Deconstruction is a pretty interesting concept. When you take it apply it to the field of graphic design as an entity, the result is that good graphic design is more important than bad graphic design (or no graphic design at all for that matter). I think this is somewhat untrue, as both good and bad graphic design are equally important. Without bad design, you'd have nothing to compare good design too, and so good design wouldn't stand out at all or have any particular importance. 

I also think that bad design (or a total lack of it) has it's place in the world. Design communicates things about an organisation, good design tends to signify a higher quality product or service and a higher price for that. Logically, bad design signifies a lower quality product/service for a lower price. Think about the instances when you're staggering around drunk at 4am on a Saturday morning looking for something to eat. In that instance, design is not important, and so takeaways tend to have bad design. I'd go as far as to say that I wouldn't want to go into a takeaway with good design, purely because I'd fear that it'd be more expensive than the place next door who don't care about design. 

In this scenarioI suppose you could say that the bad design was good because it served it's purpose, which suggests that good design can sit within bad design. But according to Derrida's theory, that means that western thinking suggests bad design is more important than good design, which clearly isn't the case. 

Pastiche

What pastiche boils down too is the idea that taking something out of it's original context devalues it.
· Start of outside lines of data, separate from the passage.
Lemma sums_checksum_resize n l : (length l <= n)%nat -> sums_checksum (resize n 0 l) = sums_checksum l.
Proof.
  intros Hn. rewrite !sums_checksum_xor, resize_ge by done.
  rewrite xor_all_app. assert (xor_all (replicate (n - length l) 0) = 0) as ->.
  { generalize (n - length l)%nat. intros m. induction m as [|m IH]; [done|]. cbn. unfold xor_all in IH. by rewrite IH. }
  by rewrite Z.lxor_0_r.
Qed.

(** ** The dense file *)

Definition dense (l : list Z) : list byte := concat (map (to_be 8) l).

Lemma len_dense l : len (dense l) = 8 * len l.
Proof.
  induction l as [|x l IH]; [done|]. cbn [dense map concat].
  change (concat (map (to_be 8) l)) with (dense l). autorewrite with len. rewrite IH. lia.
Qed.
#[local] Hint Rewrite len_dense : len.

Lemma dense_app l l' : dense (l ++ l') = dense l ++ dense l'.
Proof. unfold dense. by rewrite map_app, concat_app. Qed.

Lemma words_app8 w l : length w = 8%nat -> words (w ++ l) = from_be w :: words l.
Proof. intros Hw. do 8 (destruct w as [|? w]; [done|]). by destruct w. Qed.

Lemma words_dense l : Forall u64_ok l -> words (dense l) = l.
Proof.
  induction 1 as [|x l Hx Hl IH]; [done|]. cbn [dense map concat].
  rewrite words_app8 by apply length_to_be. fold (dense l).
  change (concat (map (to_be 8) l)) with (dense l). rewrite IH. f_equal.
  apply from_to_be_small. unfold u64_ok, u64_max in Hx. change (256 ^ Z.of_nat 8) with 18446744073709551616. lia.
Qed.

Lemma slice_dense l a b :
  0 <= a <= b -> b <= len l ->
  slice (dense l) (a * 8) (b * 8) = Some (dense (take (Z.to_nat (b - a)) (drop (Z.to_nat a) l))).
Proof.
  intros Ha Hb. unfold len in Hb.
  rewrite <- (take_drop (Z.to_nat a) l) at 1.
  rewrite <- (take_drop (Z.to_nat (b - a)) (drop (Z.to_nat a) l)) at 1. rewrite !dense_app.
  apply slice_app; autorewrite with len; unfold len; rewrite ?length_take, ?length_drop; lia.
Qed.

Lemma read_dense l limit a n :
  0 <= a -> 0 <= n -> a + n <= len l -> len (dense l) <= limit ->
  read_exact_at (dense l) limit (a * 8) (n * 8) = Ok (dense (take (Z.to_nat n) (drop (Z.to_nat a) l))).
Proof.
  intros Ha Hn Hl Hlim. unfold read_exact_at, check_size. rewrite len_dense in *.
  rewrite (proj2 (Z.ltb_ge limit (n * 8))) by lia. cbn [mbind result_bind].
  rewrite (proj2 (Z.ltb_ge _ _)) by lia. cbn [mbind result_bind].
  replace (a * 8 + n * 8) with ((a + n) * 8) by lia. rewrite slice_dense by lia.
  by replace (a + n - a) with n by lia.
Qed.

Lemma word_dense l i v :
  Forall u64_ok l -> l !! i = Some v ->
  exists w, slice (dense l) (Z.of_nat i * 8) (Z.of_nat i * 8 + 8) = Some w /\ from_be w = v.
Proof.
  intros Hu Hi. pose proof (lookup_lt_Some _ _ _ Hi).
  replace (Z.of_nat i * 8 + 8) with ((Z.of_nat i + 1) * 8) by lia.
  rewrite slice_dense by (unfold len; lia). eexists. split; [done|].
  replace (Z.to_nat (Z.of_nat i + 1 - Z.of_nat i)) with 1%nat by lia. rewrite Nat2Z.id.
  rewrite <- (take_drop_middle l i v Hi), drop_app_ge by (rewrite length_take; lia).
  rewrite length_take, Nat.min_l, Nat.sub_diag by lia. cbn [drop take]. unfold dense. cbn [map concat].
  rewrite app_nil_r. apply from_to_be_small.
  eapply Forall_lookup_1 in Hu; [|done]. unfold u64_ok, u64_max in Hu.
  change (256 ^ Z.of_nat 8) with 18446744073709551616. lia.
Qed.

(** ** The abstract state

    [l] is the base, [sums] the checksums of all pages: the overlay over the base. *)

Definition stored_sum (v : Z) : Prop := u64_ok v /\ unflagged v = false.

Record based (p : PageChecksums) (file : list byte) (l : list Z) : Prop := {
  b_base : match base p with Memory values => values = l | File limit => file = dense l /\ len file <= limit end;
  b_count : base_count p = len l;
  b_u64 : Forall u64_ok l;
  b_u32 : len l <= u32_max
}.

Definition entry (p : PageChecksums) (l : list Z) (page : Z) : Z :=
  default (default 0 (l !! Z.to_nat (page - 1))) (changes p !! page).

Record describes (p : PageChecksums) (file : list byte) (lock : Z) (l sums : list Z) : Prop := {
  d_based : based p file l;
  d_count : count p = len sums;
  d_u32 : count p < u32_max;
  d_entries : forall page, 1 <= page <= count p -> sums !! Z.to_nat (page - 1) = Some (entry p l page);
  d_stored : Forall stored_sum sums;
  d_lock : entry p l lock = 0 /\ changes p !! lock = None;
  d_keys : forall page sum, changes p !! page = Some sum -> 1 <= page <= count p;
  d_checksum : checksum p = sums_checksum sums
}.

(** The window of the reader holds a block of the base. *)
Definition reader_ok (p : PageChecksums) (l : list Z) (reader : option ChecksumReader) : Prop :=
  match base p with
  | Memory _ => reader = None
  | File limit => exists r, reader = Some r /\ reader_limit r = limit /\
      (bytes r = [] \/
       (0 <= first r < len l /\ first r mod 512 = 0 /\
        bytes r = dense (take (Z.to_nat (Z.min (len l - first r) 512)) (drop (Z.to_nat (first r)) l))))
  end.

Lemma repeat_lookup {A} (x y : A) n i : repeat x n !! i = Some y -> y = x /\ (i < n)%nat.
Proof.
  intros Hi. pose proof (lookup_lt_Some _ _ _ Hi) as Hl. rewrite repeat_length in Hl. split; [|done].
  apply list_elem_of_lookup_2, list_elem_of_In, repeat_spec in Hi. done.
Qed.
Lemma lookup_len {A} (l : list A) page : 1 <= page <= len l -> exists v, l !! Z.to_nat (page - 1) = Some v.
Proof. unfold len. intros Hp. apply lookup_lt_is_Some. lia. Qed.

(** The window never changes the value that is read. *)
Lemma reader_value_ok file limit l r page v :
  file = dense l -> len file <= limit -> Forall u64_ok l -> reader_limit r = limit ->
  (bytes r = [] \/
   (0 <= first r < len l /\ first r mod 512 = 0 /\
    bytes r = dense (take (Z.to_nat (Z.min (len l - first r) 512)) (drop (Z.to_nat (first r)) l)))) ->
  1 <= page <= len l -> l !! Z.to_nat (page - 1) = Some v ->
  exists r', reader_value file r page (len l) = Ok (v, r') /\ reader_limit r' = limit /\
    0 <= first r' < len l /\ first r' mod 512 = 0 /\
    bytes r' = dense (take (Z.to_nat (Z.min (len l - first r') 512)) (drop (Z.to_nat (first r')) l)).
Proof.
  intros -> Hlim Hu Hrl Hr Hp Hv. unfold reader_value. change (CHECKSUM_BLOCK_BYTES / 8) with 512.
  set (start := (page - 1) / 512 * 512).
  assert (0 <= start <= page - 1 /\ page - 1 < start + 512 /\ start mod 512 = 0) as (H1 & H2 & H3).
  { unfold start. pose proof (Z.div_mod (page - 1) 512). pose proof (Z.mod_pos_bound (page - 1) 512).
    rewrite Z.mod_mul by lia. split_and!; try done; lia. }
  set (window := MkReader limit start (dense (take (Z.to_nat (Z.min (len l - start) 512)) (drop (Z.to_nat start) l)))).
  match goal with |- context [if ?b then _ else _] => assert ((if b then
         if len l <? start then Err LtxErr.Panic
         else bs ← read_exact_at (dense l) (reader_limit r) (start * 8) (Z.min (len l - start) 512 * 8);
              Ok (MkReader (reader_limit r) start bs) else Ok r) = Ok window) as -> end.
  { case_bool_decide as Hb; cbn [orb].
    2: destruct (Z.eqb_spec (first r) start) as [E|E]; cbn [negb].
    2: { destruct Hr as [?|(_ & _ & Hr)]; [done|]. f_equal. unfold window. rewrite <- E, <- Hr, <- Hrl. by destruct r. }
    all: rewrite (proj2 (Z.ltb_ge _ _)), Hrl, read_dense by lia; done. }
  cbn [mbind result_bind window first bytes reader_limit].
  destruct (word_dense (take (Z.to_nat (Z.min (len l - start) 512)) (drop (Z.to_nat start) l))
              (Z.to_nat (page - 1 - start)) v) as (w & Hw & Hwv).
  { by apply Forall_take, Forall_drop. }
  { rewrite lookup_take_lt, lookup_drop by lia. rewrite <- Hv. f_equal. lia. }
  rewrite Z2Nat.id in Hw by lia. rewrite Hw. cbn [ok_or mbind result_bind]. rewrite Hwv.
  eexists. split; [done|]. cbn. split_and!; try done; lia.
Qed.

Lemma value_ok p file l reader page :
  based p file l -> reader_ok p l reader -> 1 <= page <= count p -> stored_sum (entry p l page) ->
  exists reader', value p file reader page = Ok (entry p l page, reader') /\ reader_ok p l reader'.
Proof.
  intros [Hb Hbc Hu _] Hr Hp [_ Hs]. unfold value, entry in *.
  rewrite (proj2 (Z.eqb_neq page 0)), (proj2 (Z.ltb_ge _ _)) by lia. cbn [orb].
  destruct (changes p !! page); cbn [default from_option] in *; [by eauto|].
  destruct (Z.ltb_spec (base_count p) page) as [Hlt|Hle].
  { rewrite lookup_ge_None_2 by (unfold len in *; lia). by eauto. }
  destruct (lookup_len l page) as [v Hv]; [lia|]. rewrite Hv in *. cbn [default from_option id] in *.
  unfold reader_ok in Hr. destruct (base p) as [m|limit] eqn:Eb.
  - subst m reader. rewrite Hv. cbn [ok_or mbind result_bind]. unfold unflagged in *. rewrite Hs.
    exists None. split; [done|]. unfold reader_ok. by rewrite Eb.
  - destruct Hb as [Hf Hl]. destruct Hr as (r & -> & Hrl & Hr).
    destruct (reader_value_ok file limit l r page v Hf Hl Hu Hrl Hr) as (r' & Er & Hrl' & Hr'); [lia|done|].
    rewrite Hbc, Er. cbn [mbind result_bind]. rewrite Hs. eexists. split; [done|].
    unfold reader_ok. rewrite Eb. exists r'. split_and!; try done. by right.
Qed.

(** ** Truncation *)

Lemma based_set_checksum p file l s : based p file l -> based (set_checksum p s) file l.
Proof. by intros []. Qed.

(** The pages [a .. a + n). *)
Definition entries (p : PageChecksums) (l : list Z) (a n : Z) : list Z := map (entry p l) (seqZ a n).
I disagree with this. I think that if anything, it gives the thing extra value, because if you're taking something out if it's context to use in a different context, it's because you want to use that thing to draw links to it's original context. The fact that this thing can now be used in two contexts surely gives it more value rather than devaluing it.

Relationship Between Deconstruction and Pastiche

My thoughts on Pastiche can be applied in Deconstruction. Western thinking values the original over the copy, so the idea of pastiche suggests that using something in a new context makes it less important, because it has been copied. My argument against this would be that whatever you're re-using, you're not removing it's links with it's previous contexts, you're just adding a different set of links to something in a different context.

Finding room for the new within the old seems like a logical way to think about anything as it allows for steady progress, as apposed making the old and new fight against each other, which could have consequences based on the context is. I think because of this, blindly going along with the idea of Pastiche as a theory can be pretty stupid, because it might make you immediately write something off that could be perfect for what you need.